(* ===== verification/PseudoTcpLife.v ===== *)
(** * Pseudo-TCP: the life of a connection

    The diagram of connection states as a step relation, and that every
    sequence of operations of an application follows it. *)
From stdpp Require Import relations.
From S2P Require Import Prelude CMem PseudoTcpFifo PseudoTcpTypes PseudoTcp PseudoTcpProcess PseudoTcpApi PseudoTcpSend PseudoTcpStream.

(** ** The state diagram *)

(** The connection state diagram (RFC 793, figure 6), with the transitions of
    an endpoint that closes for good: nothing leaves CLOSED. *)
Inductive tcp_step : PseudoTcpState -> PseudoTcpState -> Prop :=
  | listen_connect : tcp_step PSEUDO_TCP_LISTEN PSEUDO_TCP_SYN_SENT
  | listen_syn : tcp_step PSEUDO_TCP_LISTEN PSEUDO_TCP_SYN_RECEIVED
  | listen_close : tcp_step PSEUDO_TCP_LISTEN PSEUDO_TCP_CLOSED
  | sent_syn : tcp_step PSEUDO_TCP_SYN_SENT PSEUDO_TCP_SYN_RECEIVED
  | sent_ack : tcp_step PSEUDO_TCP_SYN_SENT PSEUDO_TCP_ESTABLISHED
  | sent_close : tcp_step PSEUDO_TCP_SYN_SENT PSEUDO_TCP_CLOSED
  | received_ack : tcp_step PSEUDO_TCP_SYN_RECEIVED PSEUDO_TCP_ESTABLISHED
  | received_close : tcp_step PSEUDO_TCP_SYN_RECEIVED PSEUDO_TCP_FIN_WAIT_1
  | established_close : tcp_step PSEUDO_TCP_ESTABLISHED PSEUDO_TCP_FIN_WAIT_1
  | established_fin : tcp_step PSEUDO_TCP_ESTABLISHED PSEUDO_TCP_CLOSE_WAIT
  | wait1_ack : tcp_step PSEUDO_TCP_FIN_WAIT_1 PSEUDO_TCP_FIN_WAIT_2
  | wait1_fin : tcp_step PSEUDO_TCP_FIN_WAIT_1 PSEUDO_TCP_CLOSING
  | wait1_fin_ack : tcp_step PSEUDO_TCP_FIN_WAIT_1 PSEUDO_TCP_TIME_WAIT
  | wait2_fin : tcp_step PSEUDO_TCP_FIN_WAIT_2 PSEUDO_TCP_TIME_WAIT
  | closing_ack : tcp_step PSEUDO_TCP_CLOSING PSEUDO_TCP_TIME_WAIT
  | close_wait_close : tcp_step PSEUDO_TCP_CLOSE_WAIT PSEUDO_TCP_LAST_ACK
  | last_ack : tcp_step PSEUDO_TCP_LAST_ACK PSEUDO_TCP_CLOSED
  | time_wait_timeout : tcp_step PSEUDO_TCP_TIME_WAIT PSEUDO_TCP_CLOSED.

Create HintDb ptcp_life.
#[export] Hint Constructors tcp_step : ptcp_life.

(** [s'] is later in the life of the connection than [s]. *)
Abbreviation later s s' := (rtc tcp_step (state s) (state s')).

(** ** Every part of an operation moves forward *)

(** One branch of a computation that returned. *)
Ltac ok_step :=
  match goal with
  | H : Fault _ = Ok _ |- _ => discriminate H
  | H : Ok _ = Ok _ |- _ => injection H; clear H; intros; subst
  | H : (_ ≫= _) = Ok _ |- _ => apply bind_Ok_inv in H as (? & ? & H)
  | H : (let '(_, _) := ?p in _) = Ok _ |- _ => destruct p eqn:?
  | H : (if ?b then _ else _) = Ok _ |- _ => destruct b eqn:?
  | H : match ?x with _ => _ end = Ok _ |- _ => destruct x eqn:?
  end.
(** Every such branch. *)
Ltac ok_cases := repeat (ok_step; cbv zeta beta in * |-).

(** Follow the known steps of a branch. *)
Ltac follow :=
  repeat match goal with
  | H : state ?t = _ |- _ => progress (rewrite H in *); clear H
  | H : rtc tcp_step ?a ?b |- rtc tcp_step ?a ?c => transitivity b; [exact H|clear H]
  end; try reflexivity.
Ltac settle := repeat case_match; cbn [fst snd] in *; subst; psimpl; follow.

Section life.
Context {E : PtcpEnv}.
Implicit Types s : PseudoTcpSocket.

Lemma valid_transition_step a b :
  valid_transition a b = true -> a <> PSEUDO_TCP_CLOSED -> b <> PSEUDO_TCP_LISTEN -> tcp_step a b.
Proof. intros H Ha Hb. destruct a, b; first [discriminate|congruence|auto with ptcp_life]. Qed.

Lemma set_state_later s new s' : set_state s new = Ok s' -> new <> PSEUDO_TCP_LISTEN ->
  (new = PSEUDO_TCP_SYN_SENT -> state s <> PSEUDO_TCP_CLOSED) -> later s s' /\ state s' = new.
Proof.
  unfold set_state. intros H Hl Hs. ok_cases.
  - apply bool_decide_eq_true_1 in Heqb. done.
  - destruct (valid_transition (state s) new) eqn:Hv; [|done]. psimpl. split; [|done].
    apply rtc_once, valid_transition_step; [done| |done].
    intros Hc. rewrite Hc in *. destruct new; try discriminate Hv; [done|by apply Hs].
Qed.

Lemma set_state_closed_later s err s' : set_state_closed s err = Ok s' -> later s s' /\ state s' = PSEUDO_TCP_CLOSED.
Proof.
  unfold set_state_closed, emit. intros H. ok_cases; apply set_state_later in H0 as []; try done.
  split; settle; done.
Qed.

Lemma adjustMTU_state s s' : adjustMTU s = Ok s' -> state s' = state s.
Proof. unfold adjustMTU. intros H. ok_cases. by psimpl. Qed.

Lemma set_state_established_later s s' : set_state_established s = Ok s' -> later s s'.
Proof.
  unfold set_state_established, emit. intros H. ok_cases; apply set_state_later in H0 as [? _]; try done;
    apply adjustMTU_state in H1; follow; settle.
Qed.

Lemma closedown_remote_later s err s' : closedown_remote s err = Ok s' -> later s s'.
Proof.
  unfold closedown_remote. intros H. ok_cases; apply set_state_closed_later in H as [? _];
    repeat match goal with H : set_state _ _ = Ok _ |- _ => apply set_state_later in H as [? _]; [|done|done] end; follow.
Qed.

────

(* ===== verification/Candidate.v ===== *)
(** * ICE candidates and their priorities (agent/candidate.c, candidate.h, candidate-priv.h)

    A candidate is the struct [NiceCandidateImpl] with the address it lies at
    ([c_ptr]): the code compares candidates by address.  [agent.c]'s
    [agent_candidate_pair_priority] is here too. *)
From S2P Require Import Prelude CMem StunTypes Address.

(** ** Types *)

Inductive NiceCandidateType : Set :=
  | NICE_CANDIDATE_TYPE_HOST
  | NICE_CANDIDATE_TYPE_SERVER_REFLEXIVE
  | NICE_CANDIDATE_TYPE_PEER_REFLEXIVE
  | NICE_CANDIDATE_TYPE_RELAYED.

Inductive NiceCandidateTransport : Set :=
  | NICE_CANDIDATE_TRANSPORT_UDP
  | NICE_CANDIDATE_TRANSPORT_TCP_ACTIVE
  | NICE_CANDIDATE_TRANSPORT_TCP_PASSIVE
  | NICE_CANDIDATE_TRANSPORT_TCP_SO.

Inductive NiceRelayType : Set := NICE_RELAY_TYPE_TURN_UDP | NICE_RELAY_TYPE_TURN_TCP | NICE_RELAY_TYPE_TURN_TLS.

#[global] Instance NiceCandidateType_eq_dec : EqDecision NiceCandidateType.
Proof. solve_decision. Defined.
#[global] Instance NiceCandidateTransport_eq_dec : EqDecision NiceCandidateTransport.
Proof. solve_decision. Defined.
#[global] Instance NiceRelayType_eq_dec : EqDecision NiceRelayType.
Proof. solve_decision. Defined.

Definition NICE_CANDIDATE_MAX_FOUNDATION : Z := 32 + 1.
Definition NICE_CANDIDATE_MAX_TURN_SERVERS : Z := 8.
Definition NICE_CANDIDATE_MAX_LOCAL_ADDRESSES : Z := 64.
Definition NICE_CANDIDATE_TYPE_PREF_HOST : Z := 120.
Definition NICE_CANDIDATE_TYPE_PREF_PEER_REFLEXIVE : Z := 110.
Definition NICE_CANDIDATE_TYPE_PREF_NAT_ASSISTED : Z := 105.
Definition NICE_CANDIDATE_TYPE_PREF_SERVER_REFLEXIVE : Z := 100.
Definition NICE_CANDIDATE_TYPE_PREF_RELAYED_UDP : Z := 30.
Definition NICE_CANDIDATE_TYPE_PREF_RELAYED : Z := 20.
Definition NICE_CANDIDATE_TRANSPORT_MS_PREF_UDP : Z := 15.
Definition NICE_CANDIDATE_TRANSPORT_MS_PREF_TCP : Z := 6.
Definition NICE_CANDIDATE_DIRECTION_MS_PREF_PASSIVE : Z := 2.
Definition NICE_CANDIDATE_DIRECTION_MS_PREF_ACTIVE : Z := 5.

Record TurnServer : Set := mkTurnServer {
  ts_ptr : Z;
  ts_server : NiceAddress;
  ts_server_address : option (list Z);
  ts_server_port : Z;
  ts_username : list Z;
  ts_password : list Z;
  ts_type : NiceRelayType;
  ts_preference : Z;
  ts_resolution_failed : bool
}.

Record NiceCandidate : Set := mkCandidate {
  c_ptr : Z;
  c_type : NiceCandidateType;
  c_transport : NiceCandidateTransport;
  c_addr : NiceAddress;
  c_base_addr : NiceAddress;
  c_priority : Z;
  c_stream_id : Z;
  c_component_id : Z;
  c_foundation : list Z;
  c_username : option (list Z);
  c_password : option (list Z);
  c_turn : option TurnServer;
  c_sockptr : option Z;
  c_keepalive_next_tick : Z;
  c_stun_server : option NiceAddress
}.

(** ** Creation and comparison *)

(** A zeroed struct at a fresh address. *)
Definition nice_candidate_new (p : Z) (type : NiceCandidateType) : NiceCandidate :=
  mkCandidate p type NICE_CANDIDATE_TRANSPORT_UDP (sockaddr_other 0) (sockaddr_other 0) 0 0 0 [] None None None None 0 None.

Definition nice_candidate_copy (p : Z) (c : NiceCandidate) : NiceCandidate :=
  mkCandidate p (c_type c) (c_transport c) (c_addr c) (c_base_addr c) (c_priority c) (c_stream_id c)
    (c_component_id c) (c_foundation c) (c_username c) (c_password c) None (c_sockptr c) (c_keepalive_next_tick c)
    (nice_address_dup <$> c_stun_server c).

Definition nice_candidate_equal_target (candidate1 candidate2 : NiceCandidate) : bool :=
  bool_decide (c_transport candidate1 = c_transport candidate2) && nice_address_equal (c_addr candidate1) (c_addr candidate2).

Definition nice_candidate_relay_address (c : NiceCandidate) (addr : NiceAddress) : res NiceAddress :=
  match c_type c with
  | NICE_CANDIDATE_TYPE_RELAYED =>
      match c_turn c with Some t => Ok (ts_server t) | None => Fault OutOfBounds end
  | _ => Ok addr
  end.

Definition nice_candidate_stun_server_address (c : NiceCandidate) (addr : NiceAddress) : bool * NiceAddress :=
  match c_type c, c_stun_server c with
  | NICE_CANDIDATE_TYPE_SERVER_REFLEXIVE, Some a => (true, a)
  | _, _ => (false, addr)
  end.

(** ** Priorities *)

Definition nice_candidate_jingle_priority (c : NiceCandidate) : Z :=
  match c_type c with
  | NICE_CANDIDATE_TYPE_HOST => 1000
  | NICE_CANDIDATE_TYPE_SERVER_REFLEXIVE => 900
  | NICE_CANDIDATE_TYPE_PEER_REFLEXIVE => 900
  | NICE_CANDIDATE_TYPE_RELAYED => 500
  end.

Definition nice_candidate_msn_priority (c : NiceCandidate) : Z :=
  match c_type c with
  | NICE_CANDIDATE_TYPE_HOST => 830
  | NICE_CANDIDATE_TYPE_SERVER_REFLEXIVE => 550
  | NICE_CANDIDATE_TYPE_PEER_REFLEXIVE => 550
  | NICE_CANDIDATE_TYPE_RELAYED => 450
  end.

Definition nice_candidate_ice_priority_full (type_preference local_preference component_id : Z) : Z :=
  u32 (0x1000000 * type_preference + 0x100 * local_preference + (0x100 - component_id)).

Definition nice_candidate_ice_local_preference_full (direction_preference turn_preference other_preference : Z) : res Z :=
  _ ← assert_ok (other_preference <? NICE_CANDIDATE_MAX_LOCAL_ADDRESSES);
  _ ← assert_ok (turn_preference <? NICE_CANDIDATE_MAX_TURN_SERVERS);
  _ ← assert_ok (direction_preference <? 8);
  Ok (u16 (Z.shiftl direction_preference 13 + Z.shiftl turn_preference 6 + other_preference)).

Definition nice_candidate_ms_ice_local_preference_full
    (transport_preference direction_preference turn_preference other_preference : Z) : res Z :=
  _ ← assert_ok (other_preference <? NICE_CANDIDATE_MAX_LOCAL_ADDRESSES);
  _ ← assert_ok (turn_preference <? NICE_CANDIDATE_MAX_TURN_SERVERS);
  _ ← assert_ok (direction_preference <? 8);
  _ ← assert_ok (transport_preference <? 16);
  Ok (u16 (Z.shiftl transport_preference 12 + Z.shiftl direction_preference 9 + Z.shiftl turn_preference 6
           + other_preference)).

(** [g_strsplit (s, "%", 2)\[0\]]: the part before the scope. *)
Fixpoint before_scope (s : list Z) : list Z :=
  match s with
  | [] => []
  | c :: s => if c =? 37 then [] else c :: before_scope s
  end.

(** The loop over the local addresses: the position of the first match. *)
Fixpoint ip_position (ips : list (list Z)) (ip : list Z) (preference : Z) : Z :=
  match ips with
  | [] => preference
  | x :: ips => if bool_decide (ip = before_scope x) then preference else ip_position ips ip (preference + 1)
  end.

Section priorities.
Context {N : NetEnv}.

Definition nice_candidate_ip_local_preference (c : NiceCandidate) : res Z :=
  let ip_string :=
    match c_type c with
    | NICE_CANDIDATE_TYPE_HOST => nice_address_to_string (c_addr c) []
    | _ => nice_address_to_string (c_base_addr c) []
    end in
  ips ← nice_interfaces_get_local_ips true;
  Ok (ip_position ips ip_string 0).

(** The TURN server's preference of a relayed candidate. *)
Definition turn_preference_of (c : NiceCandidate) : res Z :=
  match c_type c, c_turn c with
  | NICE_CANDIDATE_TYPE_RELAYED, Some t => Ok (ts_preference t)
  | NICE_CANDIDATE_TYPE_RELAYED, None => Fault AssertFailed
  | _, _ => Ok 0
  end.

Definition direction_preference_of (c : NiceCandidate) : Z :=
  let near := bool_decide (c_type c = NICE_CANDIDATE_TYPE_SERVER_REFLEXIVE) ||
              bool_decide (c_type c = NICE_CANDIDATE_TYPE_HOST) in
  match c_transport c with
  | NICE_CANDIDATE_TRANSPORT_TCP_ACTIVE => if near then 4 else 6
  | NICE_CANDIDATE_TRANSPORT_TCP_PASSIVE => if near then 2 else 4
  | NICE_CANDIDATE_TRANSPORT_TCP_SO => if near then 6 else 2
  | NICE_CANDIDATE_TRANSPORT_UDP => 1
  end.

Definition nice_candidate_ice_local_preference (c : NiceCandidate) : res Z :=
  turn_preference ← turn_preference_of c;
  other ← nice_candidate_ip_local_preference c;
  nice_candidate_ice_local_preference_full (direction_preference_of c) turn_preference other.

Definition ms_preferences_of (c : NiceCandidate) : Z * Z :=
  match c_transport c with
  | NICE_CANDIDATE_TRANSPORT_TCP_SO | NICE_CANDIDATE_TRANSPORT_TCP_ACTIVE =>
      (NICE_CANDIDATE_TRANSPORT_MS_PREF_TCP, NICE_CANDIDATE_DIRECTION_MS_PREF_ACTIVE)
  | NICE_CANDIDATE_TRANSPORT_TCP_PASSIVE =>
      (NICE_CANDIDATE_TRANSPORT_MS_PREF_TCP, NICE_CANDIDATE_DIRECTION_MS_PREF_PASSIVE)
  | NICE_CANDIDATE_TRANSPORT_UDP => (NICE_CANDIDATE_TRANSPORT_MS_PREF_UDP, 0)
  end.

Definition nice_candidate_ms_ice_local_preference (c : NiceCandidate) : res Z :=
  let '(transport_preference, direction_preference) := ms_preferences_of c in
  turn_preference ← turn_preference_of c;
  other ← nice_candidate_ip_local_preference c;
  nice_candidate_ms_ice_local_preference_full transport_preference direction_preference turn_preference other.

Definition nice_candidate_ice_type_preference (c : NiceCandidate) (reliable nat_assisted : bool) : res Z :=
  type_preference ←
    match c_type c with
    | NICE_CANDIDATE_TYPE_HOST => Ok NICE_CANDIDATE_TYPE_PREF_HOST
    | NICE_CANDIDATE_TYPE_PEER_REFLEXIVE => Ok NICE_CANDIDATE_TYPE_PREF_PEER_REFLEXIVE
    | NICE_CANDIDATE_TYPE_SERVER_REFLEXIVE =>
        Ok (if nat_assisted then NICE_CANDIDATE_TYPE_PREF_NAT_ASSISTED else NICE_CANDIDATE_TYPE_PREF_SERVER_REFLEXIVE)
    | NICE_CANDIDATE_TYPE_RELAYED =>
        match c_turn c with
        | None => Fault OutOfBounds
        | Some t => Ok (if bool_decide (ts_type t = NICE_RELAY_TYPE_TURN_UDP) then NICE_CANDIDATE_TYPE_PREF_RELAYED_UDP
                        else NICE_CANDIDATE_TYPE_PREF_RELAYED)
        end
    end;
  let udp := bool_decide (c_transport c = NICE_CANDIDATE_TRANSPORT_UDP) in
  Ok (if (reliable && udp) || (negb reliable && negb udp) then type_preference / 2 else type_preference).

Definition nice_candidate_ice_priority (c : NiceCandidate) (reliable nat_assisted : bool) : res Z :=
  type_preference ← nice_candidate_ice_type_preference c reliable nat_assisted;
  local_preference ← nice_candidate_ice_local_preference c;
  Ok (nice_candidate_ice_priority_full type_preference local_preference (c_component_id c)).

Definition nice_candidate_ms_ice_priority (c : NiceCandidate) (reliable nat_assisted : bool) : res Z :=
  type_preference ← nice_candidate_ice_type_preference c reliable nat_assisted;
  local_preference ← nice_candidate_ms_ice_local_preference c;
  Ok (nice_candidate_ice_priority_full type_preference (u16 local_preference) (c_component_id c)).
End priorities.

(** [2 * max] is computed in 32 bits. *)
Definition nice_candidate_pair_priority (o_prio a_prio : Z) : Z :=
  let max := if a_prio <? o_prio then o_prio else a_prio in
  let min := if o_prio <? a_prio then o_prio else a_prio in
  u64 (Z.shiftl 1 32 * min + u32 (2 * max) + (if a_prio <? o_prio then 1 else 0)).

────

#### Task requirements:
Only a number is wanted here: how many lines in the data above include the string "part"?

#### Answer for the task:
2